At the National Education Association’s convention, held last July in San Diego, retiring general counsel of the organization, Bob Chanin, in his swan-song speech to the union’s faithful, asked the rhetorical question, “Why are these conservative and right-wing b*****ds picking on the NEA and its affiliates?”… By the way, I’m probably “b*****d” number one in Mr. Chanin’s eyes, since it was I who first blew the whistle on the ultra left-wing union with my book NEA: Trojan Horse in American Education, published in 1984. The NEA legal department bought 10 copies of the book when it first came out. They went through it with a fine-tooth comb in the hope of finding some error or misstatement. Of course, they found nothing, for I simply quoted NEA publications which were quite frank about where they stood on all of the issues that concerned parents.1

Whether he was an official Public Enemy #1 of the NEA, or simply someone whose parentage the NEA may have questioned, Sam was a formidable opponent of public education, and the NEA in particular. So formidable, in fact, that attempts to rebut criticisms of public schools appear to have been shaped, in part, in response to Sam’s work … without even mentioning his name.

This insight can be perceived in the 1994 volume The Manufactured Crisis, in which authors David Berliner and Bruce Biddle rise to the defense of public schools against alternative educational formats. After announcing their “outrage” at alleged “organized malevolence”2 against public education, the authors get down to business by defusing criticism based on dropping SAT scores.3 They first complain that the drop isn’t statistically significant and cannot be read as a decline in school performance. (Had the scores risen, do you honestly believe they’d say that couldn’t be read as an improvement in performance?) After they work up their preferred weighting of SAT statistics via disaggregation,4 the negative results are reversed: schools are actually getting better, meaning the critics are guilty of “hysterical fraud.”5 They don’t hesitate to use the term liars for their opponents.6

But neither are these two vocal defenders of public education willing to touch the topic of literacy, except to tie it exclusively to poverty7 and never to the ever-blameless state schools. Sam Blumenfeld, on the other hand, was a warrior in the trenches who devoted the better part of his life to restoring literacy to the next generation, often undoing the damage directly inflicted on children by the public schools. Sam worked one-on-one with countless students who’d been written off as hopeless. He also made sure his work would survive him.

Although we rightly mourn the loss of a warrior, we rejoice that he has passed the torch to others to blaze brighter trails into our future. Some of Sam’s torches shed light into the dark corners of American statist education and social engineering, while others served to illuminate positive alternatives. In other words, Sam was the rare reconstructionist who could not only tear down strongholds but also build new foundations. As such, we do him a disservice if we fail to bring both sides of Sam’s work into focus.

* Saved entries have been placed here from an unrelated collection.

Lemma copy_port `{MapRange} e read now v p t r :
  wf e → exclusive e →
  (TunnelByPort p None None now (copy_of e read v)).2 = Some (t, r) ↔ serving e t r ∧ tPublicPort t = p ∧ p ≠ 0.
Proof.
  intros Hwf Hex. rewrite TunnelByPort_copy, (owner_iff e) by
    (try done; intros t' (? & (? & _)%in_port_keys)%by_port_iff; done).
  change (lvByPort _) with (by_port (live_tables e).1). rewrite by_port_iff, in_port_keys by done.
  split; [naive_solver|]. intros (Hs & ?). split; [|done]. split; [apply Hs|]. split; [apply Hs|done].
Qed.

Lemma copy_host `{MapRange, GoUnicode} e rules read now v host stale t r :
  wf e → exclusive e → names_apart e →
  (Tunnel rules host stale None None now (copy_of e read v)).2 = Some (t, r) ↔
  serving e t r ∧ first_holder e (host_key rules host :: WildcardsOf (host_key rules host)) t.
Proof.
  intros Hwf Hex Hap. rewrite Tunnel_copy. set (key := host_key rules host).
  change (lookup_host (copy_of e read v) key) with (owner (copy_of e read v) (foldl (λ t w, match t with Some _ => t
    | None => by_name (live_tables e).1 !! w end) None (key :: WildcardsOf key))).
  rewrite (owner_iff e) by (try done; intros t' (? & ? & _)%first_name; done).
  rewrite first_name by done. naive_solver.
Qed.

(** ** Theorems *)

(** a relay or an edge whose copy of the live tables shows the registry's
state sends a public port to the tunnel that holds it and a host name to the
tunnel that holds it, or else its closest wildcard, as a name or a custom
domain; a tunnel that is parked, simulated, or on a relay that is down or has
no address is not served, and nothing else is. *)
Theorem copy_routes `{MapRange, GoUnicode} e rules read now v :
  wf e → exclusive e → names_apart e →
  (∀ p t r, (TunnelByPort p None None now (copy_of e read v)).2 = Some (t, r) ↔
     serving e t r ∧ tPublicPort t = p ∧ p ≠ 0) ∧
  (∀ host stale t r, (Tunnel rules host stale None None now (copy_of e read v)).2 = Some (t, r) ↔
     serving e t r ∧ first_holder e (host_key rules host :: WildcardsOf (host_key rules host)) t).
Proof. intros Hwf Hex Hap. split; intros; [by apply copy_port|by apply copy_host]. Qed.

(** What the relay sees of a granted claim. *)
Lemma claim_reply_single `{MapRange} dir now req e e' resp p :
  claim dir now req e = (e', resp) → claim_reply resp = Ok p →
  ∃ t spec, tunnels e' !! tName t = Some t ∧ relays e' = relays e ∧ spec ∈ qTunnels req ∧ tPublicPort t = p ∧
    t = claimed now req spec <| tPublicPort := tPublicPort t |> ∧ ValidName (tName spec) = true.
Proof.
  intros Hc Hr. pose proof (claim_result_of dir now req e) as Hres. rewrite Hc in Hres.
  inversion Hres as [code msg Hreal Heq|s Hne Ha Ht Hs Hf Heq].
  { subst. unfold claim_reply in Hr. by destruct code. }
  subst e' resp. apply staging_result_of in Hf.
  unfold claim_reply in Hr. cbn [pError pTunnels] in Hr. destruct (claim_recs _ _) as [|t []] eqn:Hrecs; try done.
  injection Hr as <-. exists t.
  destruct (claim_recs_stored _ _ _ _ _ t Hf) as [Hst (spec & Hin & Ht')]; [rewrite Hrecs; left|]. exists spec.
  destruct (commands_frame taken_over (takeovers s) (foldl (λ e r, setTunnel r e) e [t])) as (Htun & _ & Hrel & _).
  rewrite Hrecs in *. rewrite Htun, Hrel, (proj2 (foldl_set_frame [t] e)).
  destruct (sr_granted _ _ _ _ _ _ Hf _ Hin) as (? & ? & ? & ? & Hg & _).
  pose proof (granted_name _ _ _ _ _ _ _ _ _ Hg) as [Hname _]%CheckName_ok. done.
Qed.

Lemma claim_reply_granted `{MapRange} dir now show relay typ c e e' resp p :
  Handle dir now (claim_request show relay typ c) e = (e', resp) → claim_reply resp = Ok p →
  ∃ t, tunnels e' !! tName t = Some t ∧ routable t = true ∧ relays e' = relays e ∧
       tName t = crName c ∧ tRelayId t = relay ∧ tPublicPort t = p ∧ tAccessToken t = crAccessToken c ∧
       ValidName (crName c) = true ∧ relay ≠ "".
Proof.
  unfold Handle. cbn [qRelayId claim_request qKind]. destruct (String.eqb_spec relay "") as [->|Hrelay]; [by intros [= <- <-]|].
  intros Hc Hr. destruct (claim_reply_single _ _ _ _ _ _ _ Hc Hr) as (t & spec & Ht & Hrel & ->%list_elem_of_singleton & Hp & Ht' & Hname).
  exists t. split_and!; try done; try (by rewrite Ht'). rewrite Ht'. unfold routable. cbn in *.
  destruct (String.eqb_spec (crName c) "") as [Hn|]; [by rewrite Hn in Hname|done].
Qed.
(* ===== verification/StoreSpec.v ===== *)
(** * The relay's database and admin API: theorems

The database stays well-formed under every operation; certificates are good
until their token is revoked; a revoked token is gone from the database and
the running relay; the permanent reservations of the relay are those of the
database. *)

From S2P Require Import Prelude GoStrings Protocol Policy Access NameRegistry NameRegistryInv NameRegistrySpec.
From S2P Require Import RelayTunnels RelayServe RelayServeSpec Store.
From stdpp Require Import options.
#[local] Open Scope l8_scope.
Import Rules.

(** ** Buckets *)

#[local] Abbreviation bucket A := (gmap string (datum A)).

(** Every value decodes to a record under its own key, and names are unique. *)
Record keyed {A} (key name : A → string) (b : bucket A) : Prop := {
  kd_key k d : b !! k = Some d → ∃ a, d = Json a ∧ key a = k;
  kd_name a1 a2 : b !! key a1 = Some (Json a1) → b !! key a2 = Some (Json a2) → name a1 = name a2 → a1 = a2;
  kd_put k d : b !! k = Some d → put_error k = None;
}.

Lemma keyed_lookup {A} (key name : A → string) b k a : keyed key name b → b !! k = Some (Json a) → key a = k.
Proof. intros Hb Hk. by destruct (kd_key _ _ _ Hb _ _ Hk) as (? & [= <-] & ?). Qed.

Lemma keyed_empty {A} (key name : A → string) : keyed key name ∅.
Proof. split; intros *; by rewrite lookup_empty. Qed.

Lemma keyed_insert {A} (key name : A → string) b a :
  keyed key name b → (∀ a', b !! key a' = Some (Json a') → name a' = name a → key a' = key a) → put_error (key a) = None →
  keyed key name (<[key a := Json a]> b).
Proof.
  intros Hb Hnew Hput. split.
  - intros k d. rewrite lookup_insert_Some. intros [[<- <-]|[_ Hk]]; [by exists a|by apply Hb].
  - intros a1 a2. rewrite !lookup_insert_Some. intros [[Hk1 [= <-]]|[Hk1 H1]] [[Hk2 [= <-]]|[Hk2 H2]] Hn; try done.
    + destruct Hk2. symmetry. by apply Hnew.
    + destruct Hk1. symmetry. by apply Hnew.
    + by apply (kd_name _ _ _ Hb).
  - intros k d. rewrite lookup_insert_Some. intros [[<- _]|[_ Hk]]; [done|by apply (kd_put _ _ _ Hb k d)].
Qed.

Lemma keyed_delete {A} (key name : A → string) b k : keyed key name b → keyed key name (delete k b).
Proof.
  intros Hb. split.
  - intros k' d [_ Hk]%lookup_delete_Some. by apply Hb.
  - intros a1 a2 [_ H1]%lookup_delete_Some [_ H2]%lookup_delete_Some. by apply (kd_name _ _ _ Hb).
  - intros k' d [_ Hk]%lookup_delete_Some. by apply (kd_put _ _ _ Hb k' d).
Qed.

Lemma mapR_all {E A B} (f : A → result E B) (g : A → B) l : (∀ x, x ∈ l → f x = Ok (g x)) → mapR f l = Ok (g <$> l).
Proof.
  induction l as [|x l IH]; intros Hl; [done|]. cbn. rewrite Hl by left. rewrite IH; [done|]. intros; apply Hl. by right.
Qed.

#[local] Instance name_le_total {A} (name : A → string) : Total (name_le name).
Proof. intros a b. unfold name_le. apply String.leb_total. Qed.

Section buckets.
Context `{MapRange} {A : Type} (key name : A → string) (b : bucket A).
Hypothesis bucket_ok : keyed key name b.

Lemma forEach_ok : ∃ l, forEach b = Ok l ∧ NoDup (key <$> l) ∧ ∀ a, a ∈ l ↔ b !! key a = Some (Json a).
Proof using bucket_ok.
  destruct (map_to_list b) as [|[k0 d0] l0] eqn:Hm.
  { exists []. apply map_to_list_empty_iff in Hm as ->. assert (range (∅ : bucket A) = []) as Hr.
    { apply Permutation_nil. symmetry. by rewrite range_perm, map_to_list_empty. }
    unfold forEach. rewrite Hr. split_and!; [done|constructor|]. intros a. rewrite lookup_empty.
    split; [by intros ?%elem_of_nil|done]. }
  assert (b !! k0 = Some d0) as (a0 & _)%(kd_key _ _ _ bucket_ok) by (apply elem_of_map_to_list; rewrite Hm; left).
  set (get := λ p : string * datum A, match p.2 with Json a => a | Bad => a0 end).
  assert (∀ p, p ∈ range b → ∃ a, p = (key a, Json a)) as Hp.
  { intros [k d] Hin%elem_of_range. destruct (kd_key _ _ _ bucket_ok _ _ Hin) as (a & -> & <-). by exists a. }
  exists (get <$> range b). split_and!.
  - apply mapR_all. intros p Hin. by destruct (Hp p Hin) as [a ->].
  - rewrite <-list_fmap_compose. erewrite list_fmap_ext; [apply (NoDup_range b)|].
    intros i p Hi. destruct (Hp p) as [a ->]; [by eapply list_elem_of_lookup_2|done].
  - intros a. rewrite list_elem_of_fmap. split.
    + intros (p & -> & Hin). destruct (Hp p Hin) as [a' ->]. by apply elem_of_range in Hin.
    + intros Ha. exists (key a, Json a). by rewrite elem_of_range.
Qed.

Lemma listed_ok :
  ∃ l, listed_by name b = Ok l ∧ NoDup (name <$> l) ∧ Sorted (name_le name) l ∧ ∀ a, a ∈ l ↔ b !! key a = Some (Json a).
Proof using bucket_ok.
  destruct forEach_ok as (l & Hl & Hnd & Hin). unfold listed_by. rewrite Hl. cbn.
  exists (merge_sort (name_le name) l). split_and!; [done| |apply (Sorted_merge_sort _)|].
  - rewrite merge_sort_Permutation. apply NoDup_fmap_1 in Hnd.
    apply NoDup_fmap_2_strong; [|done]. intros x y Hx Hy Heq. by apply (kd_name _ _ _ bucket_ok); [apply Hin..|].
  - intros a. rewrite merge_sort_Permutation. apply Hin.
Qed.
End buckets.

(** ** The database *)

Record store_ok (s : Store) : Prop := {
  so_tokens : keyed ID TName (bucketTokens s);
  so_reservations : keyed rvName rvName (bucketReservations s);
  so_holder n r : bucketReservations s !! n = Some (Json r) → is_Some (bucketTokens s !! rvTokenID r);
  so_keys : keyed Fingerprint KName (default ∅ (bucketGatewayKeys s));
}.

Sam Blumenfeld and the Big Picture

Sam’s association with Dr. R. J. Rushdoony and the Chalcedon Foundation has been a long and fruitful one. As to his conversion to Christianity, Sam didn’t hesitate to admit that God used Dr. Rushdoony to bring him to faith. In 1995 Sam provided a new foreword to the reprint of Rushdoony’s The Messianic Character of American Education, thereby closing the circle. Sam was able to distil the progress of the battle since the book’s appearance in 1963 down to four pregnant sentences:

Thirty-two years later we know that Dr. Rushdoony was a prophet who, as one could have predicted, was scarcely taken seriously by Christians at the time, but was, surprisingly, well understood by state boards of education. They hoped that Christian parents would ignore the prophet and continue to put their children in these ungodly institutions. And they did. The result has been devastating—academically, spiritually, and morally.8

While defenders of the state schools charged critics with fraud, Sam reflected the charge back on their heads in articles like “The Fraud of Educational Reform”9 and books with titles like The Whole Language/OBE Fraud. The theme of the former article was later independently elaborated by Dr. Bruce N. Shortt in a heavily-documented analysis entitled “School Reform: A Popular Delusion,”10 which exhibited the validity of Sam’s earlier charges. Sam himself made clear that statist educators were guilty of nothing else than educational malpractice, with academia and media being complicit in the cover-up required to perpetuate that malpractice at ever greater social cost:

It is estimated that one third of the children who enter public school do not learn to read—not because they can’t, but because of widespread educational malpractice that keeps them from doing so. State supervision, accreditation and certification of teachers have not only not prevented educational malpractice in the public schools but have guaranteed that it will continue for many years to come.11

To challenge public education is to put oneself in a very hot kitchen, and the statists did not fail to turn up the heat on perceived opponents. It takes remarkable courage to stand against the tide and the massed weight of institutional promotion of the public schools. These considerations didn’t faze Samuel Blumenfeld, who didn’t shrink from openly asserting that “professors of education are probably the most useless, parasitic group in American society.”12

Blumenfeld’s contempt for the educational methods being used in public schools was equally blunt: “current methods of reading instruction in American schools are based on psycholinguistics, which is, in my view, the chief cause of our learning disability explosion.”13 And the reason the defenders of public schools couldn’t mount a defense against these criticisms was because Sam did something concrete to inculcate literacy in the victims of the public school system. Sam’s successes formed a defensive barrier against the machine’s counter-attacks. Sam put his money where his mouth was, thereby stopping the mouths of his critics.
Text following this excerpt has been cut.